New and more severe labours succeed the birth of the young grubs which are disclosed from the eggs after a few days. The working ants are now almost without remission engaged in supplying their wants and forwarding their growth. Every evening an hour before sunset they regularly remove the whole brood, as well as the eggs and pupæ, which in an old nest all require attention at the same time, to cells situated lower down in the earth, where they will be safe from the cold; and in the morning they as constantly remove them again towards the surface of the nest. If, however, there is a prospect of cold or wet weather, the provident ants forbear on that day transporting their young from the inner cells, aware that their tender frames are unable to withstand an inclement sky. What is particularly worthy of notice in this herculean task, the ants constantly regulate their proceedings by the sun, removing their young according to the earlier or later rising and setting of that luminary.

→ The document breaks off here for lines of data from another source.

(** X12: A miss under a context that is never done, with a client whose
    listings succeed: discovery makes one request per filter, in order (one
    with the empty filter when no include prefix is configured), takes
    every descriptor listed (with the empty filter, those that the include
    and exclude prefixes admit), and returns their configurations in the
    order of the listings; the cache then holds them, generated at the
    reading of the clock after discovery, with the configured duration. *)
Theorem generatetimeSeriesConfs_discovers_all `{GoRuntime}
    (startTime endTime : Time) (st : State) (c : metricClient) :
  cache_hit st = false ->
  client (engine st) = Some c ->
  (forall n, done_at (world st) n = false) ->
  Forall (fun filter =>
            exists mds,
              ListMetricDescriptors c (discovery_request (engine st) filter)
              = inr mds)
    (discovery_filters (engine st)) ->
  let ret :=
    flat_map
      (fun filter =>
         flat_map (fun md => descriptor_confs (engine st) md startTime endTime)
           (List.filter (kept (engine st) filter)
              (listed c (engine st) filter)))
      (discovery_filters (engine st)) in
  exists st',
    generatetimeSeriesConfs startTime endTime st
    = Some ((Some ret, None), st') /\
    timeSeriesConfCache_ (engine st')
    = Some {| Generated :=
                now_at (world st) (ticks (world (after_check st)));
              TimeSeriesConfs := Some ret;
              TTL := CacheTTL (engine st) |} /\
    calls (world st')
    = (calls (world st) ++
       map (fun filter =>
              Call_ListMetricDescriptors
                (discovery_request (engine st) filter))
         (discovery_filters (engine st)))%list /\
    acc st' = acc st.
Proof.
  intros Hmiss Hc Hquiet Hok.
  exact (generatetimeSeriesConfs_run false startTime endTime st c
           Hmiss Hc Hquiet Hok).
Qed.
(** C5 as stated fails for a backend that reports an aperture without
    enforcing it (here the zeroed geometry of a driver that sets none): the
    frame range is the whole request and not its intersection with the
    aperture. *)
Lemma create_domain_unenforced_aperture_not_clipped :
  exists w' d,
    iommu_dma_create_domain K4k E_single ops_nogeom 0 (2 ^ 32) world0
      = Ret (Some 0%nat) w' /\
    dma_domains w' !! 0%nat = Some d /\
    force_aperture (domain d) = false /\
    aperture_start (domain d) = 0 /\ aperture_end (domain d) = 0 /\
    start_pfn (iovad d) = 1 /\ dma_32bit_pfn (iovad d) = 1048575 /\
    ~ (dma_32bit_pfn (iovad d) <= Z.shiftr (aperture_end (domain d)) 12).
Proof.
  do 2 eexists.
  split; [vm_compute; reflexivity|]. split; [vm_compute; reflexivity|].
  repeat (split; [reflexivity|]).
  vm_compute. intros H. apply H. reflexivity.
Qed.

(** ** The allocator *)

Lemma fold_min_In l : forall x, fold_left Z.min l x = x \/ In (fold_left Z.min l x) l.
Proof.
  induction l as [|y l IH]; intros x; cbn; [left; reflexivity|].
  destruct (IH (Z.min x y)) as [H|H].
  - rewrite H. destruct (Z.min_spec x y) as [[_ ->]|[_ ->]]; auto.
  - right. right. exact H.
Qed.

Lemma lowest_In l x : lowest l = Some x -> In x l.
Proof.
  destruct l as [|y l]; [discriminate|]. cbn. intros [= <-].
  destruct (fold_min_In l y) as [->|H]; [left; reflexivity | right; exact H].
Qed.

As soon as his first rays begin to shine on the exterior of the nest, the ants that are at the top go below in great haste to rouse their companions, whom they strike with their antennæ, or, when they do not seem to comprehend them, drag with their jaws to the summit till a swarm of busy labourers fill every passage. These take up the larvæ and pupæ, which they hastily transport to the upper part of their habitation, where they leave them a quarter of an hour, and then carry them into apartments where they are sheltered from the sun's direct rays[689].